活字の浄霊

此題を見たら一寸見当が附くまいが、左に説く処を読んでみれば成程と合点がゆくであろう。それは私のかいた文章を読む事によって、目から浄霊を受けるのである。ではどういう訳かというと凡ては文章を通じてかく人の想念が其儘映るものであるからで、此点充分知らねばならないのである。之を霊的にみれば、つまりかく人の霊が活字を通して読む人の霊に通ずるので、此意味に於て私がかく文章は神意其儘であるから、其人の霊は浄まるのである。

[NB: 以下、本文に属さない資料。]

(* ===== verification/RxEngineProps.v ===== *)
(** * The receive engine as a whole

    A tick when every gap is overdue drains a stream; admission, discovery and
    one stream per output over any run. *)
From stdpp Require Import sorting.
From S2P Require Import Prelude Types Wire SMap Table Rx RxStream RxProps.
(** ** Blocks *)

(** No packet held or delivered is newer than the newest block heard, and a
    stream with deadlines knows the newest block's. *)
Record wf_blocks (s : Stream) : Prop := {
  wb_sorted : sm_sorted s.(blocks);
  wb_last : s.(last_delivered_block) <= s.(max_block);
  wb_held : forall q h, sm_find q s.(held) = Some h -> h.(h_block_id) <= s.(max_block);
  wb_known : forall q h, sm_find q s.(held) = Some h -> s.(best_effort) = false ->
    h.(h_block_id) = s.(max_block) -> is_Some (sm_find s.(max_block) s.(blocks))
}.

Definition block_quiet (s s' : Stream) : Prop :=
  s'.(held) = s.(held) /\ s'.(blocks) = s.(blocks) /\ s'.(max_block) = s.(max_block) /\
  s'.(last_delivered_block) = s.(last_delivered_block) /\ (s'.(best_effort) = false -> s.(best_effort) = false).

Lemma block_quiet_wf s s' : block_quiet s s' -> wf_blocks s -> wf_blocks s'.
Proof.
  intros (E1 & E2 & E3 & E4 & E5) [B1 B2 B3 B4]. split; rewrite ?E1, ?E2, ?E3, ?E4; auto.
  intros q h Hq Hb. by apply (B4 q h), E5.
Qed.

Lemma block_quiet_trans s1 s2 s3 : block_quiet s1 s2 -> block_quiet s2 s3 -> block_quiet s1 s3.
Proof. intros (? & ? & ? & ? & ?) (? & ? & ? & ? & ?). repeat split; try congruence. auto. Qed.

Lemma note_adapter_block_quiet p s a q : block_quiet s (note_adapter_seq p s a q).
Proof. unfold note_adapter_seq. by repeat split. Qed.

Lemma note_last_seq_block_quiet s a q : block_quiet s (note_last_seq s a q).
Proof. by repeat split. Qed.

Lemma note_gaps_block_quiet p s now : block_quiet s (note_gaps p s now).
Proof.
  unfold note_gaps. cbn zeta. destruct (_ >? _); [by repeat split|].
  assert (H : forall l s0, block_quiet s s0 ->
    block_quiet s (fold_left (fun s n => note_gap s now (to_u32 (cursor s + Z.of_nat n))) l s0)).
  { induction l as [|n l IH]; intros s0 H0; [done|]. cbn. apply IH. eapply block_quiet_trans; [exact H0|].
    unfold note_gap. cbn zeta. destruct (_ || _); by repeat split. }
  apply H. by repeat split.
Qed.

Lemma sm_find_prune below (b : smap BlockInfo) k :
  sm_sorted b -> sm_find k (prune_blocks below b) = if k <? below then None else sm_find k b.
Proof.
  induction b as [|[k' i] b IH]; intros Hs; cbn; [by destruct (_ <? _)|].
  pose proof Hs as [Hb Hf]%sm_sorted_cons. destruct (Z.ltb_spec k' below) as [Hlt|Hge].
  - rewrite IH by done. destruct (Z.ltb_spec k below); [done|]. destruct (Z.eqb_spec k k'); [lia|done].
  - destruct (Z.ltb_spec k below); [|done]. apply (sm_find_none k ((k', i) :: b)).
    intros e [->|He]%elem_of_cons; cbn; [lia|]. specialize (Hf e He). lia.
Qed.

Lemma prune_sorted below (b : smap BlockInfo) : sm_sorted b -> sm_sorted (prune_blocks below b).
Proof.
  induction b as [|[k' i] b IH]; intros Hs; cbn; [done|]. destruct (k' <? below); [|done].
  apply sm_sorted_cons in Hs as [Hs _]. auto.
Qed.

(** ** The cursor step *)
Lemma cursor_step_blocks K s now :
  wf_stream K s -> wf_blocks s -> wf_blocks (cursor_step s now).1.1.
Proof.
  intros W B. pose proof B as [B1 B2 B3 B4]. pose proof (ws_held _ _ W) as Hs. unfold cursor_step.
  destruct (sm_find (cursor s) (held s)) as [h|] eqn:Eh.
  - pose proof (B3 _ h Eh) as Hb. set (s1 := if h_delivered_early h then s else _).
    assert (Q1 : block_quiet s s1) by (unfold s1; destruct (h_delivered_early h); by repeat split).
    pose proof (block_quiet_wf _ _ Q1 B) as W1. destruct Q1 as (E1 & E2 & E3 & E4 & E5). clearbody s1. destruct W1 as [C1 C2 C3 C4].
    cbn [cursor set_cursor]. destruct (_ =? 0); cbn.
    + split; cbn; [constructor|lia|done|done].
    + split; cbn.
      * by apply prune_sorted.
      * by rewrite E3.
      * intros q h'. rewrite E1, sm_find_erase by done. destruct (_ =? _); [done|]. rewrite <- E1. apply C3.
      * intros q h' Hq Hbe Hm. rewrite E1, sm_find_erase in Hq by done. destruct (_ =? _); [done|].
        rewrite <- E1 in Hq. destruct (C4 q h' Hq Hbe Hm) as [i Hi]. rewrite sm_find_prune by done.
        rewrite E3 in *. destruct (Z.ltb_spec (max_block s) (h_block_id h)); [lia|]. by exists i.
  - destruct (sm_find (cursor s) (gaps s)) as [g|]; [|done]. destruct (skip_gap s now g) as [s1|] eqn:Es; [|done].
    assert (Q : block_quiet s s1) by (unfold skip_gap in Es; repeat case_match; simplify_eq/=; by repeat split).
    pose proof (block_quiet_wf _ _ Q B) as [C1 C2 C3 C4]. cbn [cursor set_cursor]. destruct (_ =? 0); cbn; split; cbn;
      (done || constructor || lia).
Qed.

此様に読書というものは、読者の魂を善くも悪くもするものであるから、作家の人格が如何に大きな影響を及ぼすかは勿論である。従って仮令小説のようなものでも、新聞記事でも同様で、此点作家もジャーナリストも、大いに考えて貰いたいのである。といっても固苦しい御説教が可いという訳ではない。勿論興味津々たるものでなくては、好んで読まれないから役に立たない訳で、面白くて読まずに居られないと、いうような魅力が肝腎であるのはいう迄もない。

処が近頃の文学などをみても、売らん哉主義のものが殆んどで、単なる興味本位で評判になり、本も売れ、映画にもなるというような点のみ狙っているとしか思われないものが多く、読み終って何にも残らないという活字の羅列にすぎないのである。斯ういう作者は小説家ではない、小説屋だ。人間でいえば骨のないようなもので、一時は評判になっても、いつかは消えて了うのは誰も知る通りである。

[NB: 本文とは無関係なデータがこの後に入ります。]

(* ===== verification/Framer.v ===== *)
(** * Datagram framer ([core/include/wblink/framer.h], [core/src/framer.cpp])
    and the RTP header it reads ([core/include/wblink/rtp.h])

    One ingress datagram becomes one DATA frame; on an RTP stream the marker
    bit and the timestamp decide where a block ends. *)
From S2P Require Import Prelude Endian Types Wire.

(** ** RTP fixed header *)
Definition kRtpFixedHeaderSize : Z := 12.

Record RtpHeader : Type := MkRtpHeader {
  rtp_version : Z;
  rtp_padding : bool;
  rtp_extension : bool;
  rtp_csrc_count : Z;
  rtp_marker : bool;
  rtp_payload_type : Z;
  rtp_seq : Z;
  rtp_timestamp : Z;
  rtp_ssrc : Z
}.

Definition parse_rtp_header (d : ptr) (n : Z) : option (option RtpHeader) :=
  match d with
  | None => Some None
  | Some d =>
    if n <? kRtpFixedHeaderSize then Some None else
    b0 ← rd8 d 0;
    let version := to_u8 (Z.shiftr b0 6) in
    if negb (version =? 2) then Some None else
    let csrc_count := to_u8 (Z.land b0 0x0F) in
    if n <? kRtpFixedHeaderSize + csrc_count * 4 then Some None else
    b1 ← rd8 d 1;
    seq ← be16_read d 2;
    timestamp ← be32_read d 4;
    ssrc ← be32_read d 8;
    Some (Some (MkRtpHeader version (negb (Z.land b0 0x20 =? 0)) (negb (Z.land b0 0x10 =? 0)) csrc_count
                  (negb (Z.land b1 0x80 =? 0)) (to_u8 (Z.land b1 0x7F)) seq timestamp ssrc))
  end.

(** The payload as its offset and length in the datagram. *)
Definition rtp_payload (d : list Z) (n : Z) (h : RtpHeader) : option (option (Z * Z)) :=
  let off := kRtpFixedHeaderSize + h.(rtp_csrc_count) * 4 in
  off ← (if h.(rtp_extension) then
           if off + 4 >? n then Some None else
           words ← be16_read d (Z.to_nat (off + 2));
           Some (Some (off + (4 + 4 * words)))
         else Some (Some off));
  match off with
  | None => Some None
  | Some off =>
    end_ ← (if h.(rtp_padding) then
              pad ← rd8 d (Z.to_nat (n - 1));
              Some (if (pad =? 0) || (pad >? n) then None else Some (n - pad))
            else Some (Some n));
    match end_ with
    | None => Some None
    | Some end_ => Some (if off >? end_ then None else Some (off, end_ - off))
    end
  end.

(** ** Framer *)
Record FramerConfig : Type := MkFramerConfig {
  fc_originator : Z;
  fc_session_id : Z;
  fc_stream_id : Z;
  fc_stream_type : Z;
  fc_destination : Z
}.

Record FramerStats : Type := MkFramerStats {
  fs_datagrams : Z;
  fs_frames : Z;
  fs_blocks : Z;
  fs_oversize_ingress : Z
}.
Definition FramerStats_init : FramerStats := MkFramerStats 0 0 0 0.

Record Framer : Type := MkFramer {
  fr_cfg : FramerConfig;
  fr_stats : FramerStats;
  fr_active_profile : Z;
  fr_table_version : Z;
  fr_extra_flags : Z;
  fr_next_seq : Z;
  fr_block_id : Z;
  fr_block_open : bool;
  fr_have_rtp_ts : bool;
  fr_last_rtp_ts : Z;
  fr_prev_was_marker : bool
}.
Definition Framer_init (cfg : FramerConfig) : Framer :=
  MkFramer cfg FramerStats_init 0 0 0 0 0 false false 0 false.

Definition set_operating_point (f : Framer) (active_profile table_version : Z) : Framer :=
  MkFramer f.(fr_cfg) f.(fr_stats) active_profile table_version f.(fr_extra_flags) f.(fr_next_seq) f.(fr_block_id)
    f.(fr_block_open) f.(fr_have_rtp_ts) f.(fr_last_rtp_ts) f.(fr_prev_was_marker).
Definition set_extra_flags (f : Framer) (x : Z) : Framer :=
  MkFramer f.(fr_cfg) f.(fr_stats) f.(fr_active_profile) f.(fr_table_version) x f.(fr_next_seq) f.(fr_block_id)
    f.(fr_block_open) f.(fr_have_rtp_ts) f.(fr_last_rtp_ts) f.(fr_prev_was_marker).
Definition with_stats (f : Framer) (s : FramerStats) : Framer :=
  MkFramer f.(fr_cfg) s f.(fr_active_profile) f.(fr_table_version) f.(fr_extra_flags) f.(fr_next_seq) f.(fr_block_id)
    f.(fr_block_open) f.(fr_have_rtp_ts) f.(fr_last_rtp_ts) f.(fr_prev_was_marker).
Definition reset_stats (f : Framer) : Framer := with_stats f FramerStats_init.

Definition count_stats (s : FramerStats) (datagrams frames blocks oversize : Z) : FramerStats :=
  MkFramerStats (to_u64 (s.(fs_datagrams) + datagrams)) (to_u64 (s.(fs_frames) + frames))
    (to_u64 (s.(fs_blocks) + blocks)) (to_u64 (s.(fs_oversize_ingress) + oversize)).

(** The block this datagram falls in, and whether it ends it. *)
Definition rtp_boundary (f : Framer) (rtp : option RtpHeader) : Framer * bool :=
  let new_block :=
    negb f.(fr_block_open) || f.(fr_prev_was_marker) ||
    match rtp with
    | Some h => f.(fr_have_rtp_ts) && negb (h.(rtp_timestamp) =? f.(fr_last_rtp_ts))
    | None => false
    end in
  let block_id := if new_block && f.(fr_block_open) then to_u32 (f.(fr_block_id) + 1) else f.(fr_block_id) in
  let stats := if new_block then count_stats f.(fr_stats) 0 0 1 0 else f.(fr_stats) in
  let block_open := new_block || f.(fr_block_open) in
  match rtp with
  | Some h =>
    (MkFramer f.(fr_cfg) stats f.(fr_active_profile) f.(fr_table_version) f.(fr_extra_flags) f.(fr_next_seq) block_id
       block_open true h.(rtp_timestamp) h.(rtp_marker), h.(rtp_marker))
  | None =>
    (MkFramer f.(fr_cfg) stats f.(fr_active_profile) f.(fr_table_version) f.(fr_extra_flags) f.(fr_next_seq) block_id
       block_open f.(fr_have_rtp_ts) f.(fr_last_rtp_ts) true, true)
  end.

Definition datagram_boundary (f : Framer) : Framer * bool :=
  (MkFramer f.(fr_cfg) (count_stats f.(fr_stats) 0 0 1 0) f.(fr_active_profile) f.(fr_table_version) f.(fr_extra_flags)
     f.(fr_next_seq) (if f.(fr_block_open) then to_u32 (f.(fr_block_id) + 1) else f.(fr_block_id))
     true f.(fr_have_rtp_ts) f.(fr_last_rtp_ts) f.(fr_prev_was_marker), true).

Definition frame_hdr (f : Framer) (end_of_block : bool) : DataHeader :=
  MkDataHeader (MkCommonPrefix f.(fr_cfg).(fc_originator) f.(fr_cfg).(fc_destination) f.(fr_cfg).(fc_session_id))
    f.(fr_cfg).(fc_stream_id) f.(fr_cfg).(fc_stream_type) f.(fr_next_seq) f.(fr_block_id)
    (to_u8 (Z.lor (if end_of_block then data_flags_kEndOfBlock else 0) f.(fr_extra_flags)))
    f.(fr_active_profile) f.(fr_table_version).

(** [on_datagram]: whether it was taken, and the calls of [emit]. *)
Definition on_datagram (f : Framer) (data : list Z) (now_ms : Z)
  : option (bool * list (list Z * DataHeader * Z) * Framer) :=
  let f := with_stats f (count_stats f.(fr_stats) 1 0 0 0) in
  if len data >? kMaxDataPayload then Some (false, [], with_stats f (count_stats f.(fr_stats) 0 0 0 1)) else
  '(f, end_of_block) ← (if f.(fr_cfg).(fc_stream_type) =? stream_type_kRtp
    then rtp ← parse_rtp_header (Some data) (len data); Some (rtp_boundary f rtp)
    else Some (datagram_boundary f));
  let hdr := frame_hdr f end_of_block in
  let f := MkFramer f.(fr_cfg) f.(fr_stats) f.(fr_active_profile) f.(fr_table_version) f.(fr_extra_flags)
    (to_u32 (f.(fr_next_seq) + 1)) f.(fr_block_id) f.(fr_block_open) f.(fr_have_rtp_ts) f.(fr_last_rtp_ts)
    f.(fr_prev_was_marker) in
  let frame := replicate (Z.to_nat (kDataHeaderSize + kMaxDataPayload)) 0 in
  '(n, buf) ← encode_data hdr (Some data) (to_u16 (len data)) (Some frame) (len frame);
  if (n : Z) =? 0 then Some (false, [], f) else
  frame ← buf;
  Some (true, [(take (Z.to_nat n) frame, hdr, now_ms)], with_stats f (count_stats f.(fr_stats) 0 1 0 0)).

そうして現在の社会を通観する時、社会的欠陥の多い事は驚く位であるから、其欠陥をテーマの基本にすれば取材はいくらでもある。私は映画が好きでよく観るが、偶々そういう映画に出遭った時、興味津々たると共に何かしら知己を得たような気がして嬉しいので、其作者やプロデューサーに頭を下げたくなるのである。而もそういう作は必ず評判になって、世間からも認められ、本屋や映画会社も儲かるから一挙両得である。以上思いついたままかいてみたのである。